(Data entries)
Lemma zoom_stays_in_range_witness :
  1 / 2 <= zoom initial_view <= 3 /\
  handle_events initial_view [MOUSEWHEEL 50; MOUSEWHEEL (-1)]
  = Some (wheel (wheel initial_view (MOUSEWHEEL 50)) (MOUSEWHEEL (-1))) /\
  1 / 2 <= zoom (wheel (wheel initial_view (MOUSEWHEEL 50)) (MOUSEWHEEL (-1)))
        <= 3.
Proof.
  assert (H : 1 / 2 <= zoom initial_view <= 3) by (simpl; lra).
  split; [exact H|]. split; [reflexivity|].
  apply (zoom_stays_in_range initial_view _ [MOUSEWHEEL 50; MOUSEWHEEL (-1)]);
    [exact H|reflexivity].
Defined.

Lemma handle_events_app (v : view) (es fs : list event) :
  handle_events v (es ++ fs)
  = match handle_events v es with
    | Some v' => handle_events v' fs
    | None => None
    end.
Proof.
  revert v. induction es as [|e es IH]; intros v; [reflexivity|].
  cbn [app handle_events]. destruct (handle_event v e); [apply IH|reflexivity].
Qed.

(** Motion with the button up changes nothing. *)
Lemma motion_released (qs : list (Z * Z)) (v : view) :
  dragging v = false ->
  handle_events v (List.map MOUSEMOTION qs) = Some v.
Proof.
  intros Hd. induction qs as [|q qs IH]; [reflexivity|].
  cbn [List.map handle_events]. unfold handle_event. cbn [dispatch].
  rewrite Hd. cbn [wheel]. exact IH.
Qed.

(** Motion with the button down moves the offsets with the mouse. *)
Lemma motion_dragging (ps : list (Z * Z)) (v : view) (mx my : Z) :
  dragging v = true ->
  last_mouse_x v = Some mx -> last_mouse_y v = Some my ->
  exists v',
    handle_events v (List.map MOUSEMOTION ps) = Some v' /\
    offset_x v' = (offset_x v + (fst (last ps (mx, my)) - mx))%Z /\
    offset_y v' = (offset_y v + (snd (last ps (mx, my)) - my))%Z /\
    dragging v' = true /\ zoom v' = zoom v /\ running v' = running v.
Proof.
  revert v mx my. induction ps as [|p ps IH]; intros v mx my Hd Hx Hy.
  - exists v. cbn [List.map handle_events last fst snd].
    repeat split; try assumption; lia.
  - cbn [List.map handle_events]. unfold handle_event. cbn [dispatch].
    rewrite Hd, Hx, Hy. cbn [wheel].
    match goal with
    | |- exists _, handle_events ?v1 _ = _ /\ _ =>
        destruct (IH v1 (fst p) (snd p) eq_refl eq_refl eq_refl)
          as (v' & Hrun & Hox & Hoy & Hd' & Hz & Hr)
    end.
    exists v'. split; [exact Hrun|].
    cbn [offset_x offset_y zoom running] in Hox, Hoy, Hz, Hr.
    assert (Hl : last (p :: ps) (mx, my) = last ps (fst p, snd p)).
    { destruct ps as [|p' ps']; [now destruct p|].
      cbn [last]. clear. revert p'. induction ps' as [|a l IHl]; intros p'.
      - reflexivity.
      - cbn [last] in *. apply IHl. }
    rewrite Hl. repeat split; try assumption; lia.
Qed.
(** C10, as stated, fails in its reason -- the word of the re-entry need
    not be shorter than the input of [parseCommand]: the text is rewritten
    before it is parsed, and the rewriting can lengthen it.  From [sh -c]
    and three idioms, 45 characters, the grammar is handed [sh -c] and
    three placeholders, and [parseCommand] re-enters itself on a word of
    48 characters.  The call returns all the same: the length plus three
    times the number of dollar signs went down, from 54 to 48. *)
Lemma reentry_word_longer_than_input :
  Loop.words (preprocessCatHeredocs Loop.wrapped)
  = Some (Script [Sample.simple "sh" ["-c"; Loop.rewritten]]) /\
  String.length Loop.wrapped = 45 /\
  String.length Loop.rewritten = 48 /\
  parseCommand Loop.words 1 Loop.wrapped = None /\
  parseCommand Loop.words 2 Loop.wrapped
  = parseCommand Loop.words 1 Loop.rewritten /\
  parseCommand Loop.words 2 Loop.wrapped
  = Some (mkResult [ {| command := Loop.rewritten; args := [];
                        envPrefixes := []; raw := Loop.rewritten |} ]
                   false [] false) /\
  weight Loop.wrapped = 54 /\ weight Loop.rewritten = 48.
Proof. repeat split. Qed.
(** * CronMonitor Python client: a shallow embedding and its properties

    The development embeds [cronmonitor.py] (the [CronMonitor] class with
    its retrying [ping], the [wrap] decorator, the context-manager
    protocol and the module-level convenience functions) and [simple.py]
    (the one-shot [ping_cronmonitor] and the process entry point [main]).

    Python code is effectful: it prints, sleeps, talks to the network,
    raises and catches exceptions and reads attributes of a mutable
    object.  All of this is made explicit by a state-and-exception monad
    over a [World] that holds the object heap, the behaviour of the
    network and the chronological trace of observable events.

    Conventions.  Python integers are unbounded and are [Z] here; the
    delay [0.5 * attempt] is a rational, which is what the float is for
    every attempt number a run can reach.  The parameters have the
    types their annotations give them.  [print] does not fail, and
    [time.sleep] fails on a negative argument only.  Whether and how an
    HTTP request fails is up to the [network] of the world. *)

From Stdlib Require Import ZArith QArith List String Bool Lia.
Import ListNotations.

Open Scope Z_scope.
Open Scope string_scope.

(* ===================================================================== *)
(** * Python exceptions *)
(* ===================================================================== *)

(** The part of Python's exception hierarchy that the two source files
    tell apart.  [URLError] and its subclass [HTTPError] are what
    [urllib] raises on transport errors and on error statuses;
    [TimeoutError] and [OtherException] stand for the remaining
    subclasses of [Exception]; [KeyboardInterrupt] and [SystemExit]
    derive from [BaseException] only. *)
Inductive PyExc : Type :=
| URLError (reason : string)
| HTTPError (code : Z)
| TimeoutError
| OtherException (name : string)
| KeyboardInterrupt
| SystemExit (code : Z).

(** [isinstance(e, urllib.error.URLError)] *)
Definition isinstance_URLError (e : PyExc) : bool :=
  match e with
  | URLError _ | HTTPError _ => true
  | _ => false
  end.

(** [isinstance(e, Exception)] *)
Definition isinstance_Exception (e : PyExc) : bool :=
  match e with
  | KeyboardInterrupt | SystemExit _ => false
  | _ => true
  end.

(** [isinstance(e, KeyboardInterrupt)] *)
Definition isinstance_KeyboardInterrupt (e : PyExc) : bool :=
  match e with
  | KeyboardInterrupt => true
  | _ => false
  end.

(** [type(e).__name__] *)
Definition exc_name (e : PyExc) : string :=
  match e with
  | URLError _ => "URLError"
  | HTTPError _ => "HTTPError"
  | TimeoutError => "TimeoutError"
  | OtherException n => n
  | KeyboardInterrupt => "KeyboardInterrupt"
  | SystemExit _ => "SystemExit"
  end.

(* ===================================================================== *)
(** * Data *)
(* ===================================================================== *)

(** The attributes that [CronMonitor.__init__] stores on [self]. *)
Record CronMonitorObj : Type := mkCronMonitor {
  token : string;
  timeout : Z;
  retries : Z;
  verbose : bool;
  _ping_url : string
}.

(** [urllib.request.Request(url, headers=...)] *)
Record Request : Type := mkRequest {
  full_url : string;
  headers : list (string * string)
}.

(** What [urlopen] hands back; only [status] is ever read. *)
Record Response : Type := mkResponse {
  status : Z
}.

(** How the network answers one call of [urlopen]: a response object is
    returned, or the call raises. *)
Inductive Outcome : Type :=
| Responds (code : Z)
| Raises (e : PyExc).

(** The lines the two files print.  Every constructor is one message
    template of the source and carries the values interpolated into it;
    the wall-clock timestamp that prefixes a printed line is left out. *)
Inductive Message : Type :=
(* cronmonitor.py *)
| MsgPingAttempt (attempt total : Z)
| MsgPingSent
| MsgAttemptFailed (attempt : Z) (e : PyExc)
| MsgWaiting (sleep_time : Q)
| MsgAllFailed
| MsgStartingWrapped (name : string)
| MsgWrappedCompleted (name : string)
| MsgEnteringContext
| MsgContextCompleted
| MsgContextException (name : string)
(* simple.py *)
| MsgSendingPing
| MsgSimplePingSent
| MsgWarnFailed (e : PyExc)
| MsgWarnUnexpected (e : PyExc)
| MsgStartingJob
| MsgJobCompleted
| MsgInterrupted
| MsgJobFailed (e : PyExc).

Required work —
Look above for the line holding "not be shorter" and the line holding "Loop.words (preprocessCatHeredocs Loop.wrapped)". Retype both, and every line between them, word for word and nothing else.

Response for this exercise —
    not be shorter than the input of [parseCommand]: the text is rewritten
    before it is parsed, and the rewriting can lengthen it.  From [sh -c]
    and three idioms, 45 characters, the grammar is handed [sh -c] and
    three placeholders, and [parseCommand] re-enters itself on a word of
    48 characters.  The call returns all the same: the length plus three
    times the number of dollar signs went down, from 54 to 48. *)
Lemma reentry_word_longer_than_input :
  Loop.words (preprocessCatHeredocs Loop.wrapped)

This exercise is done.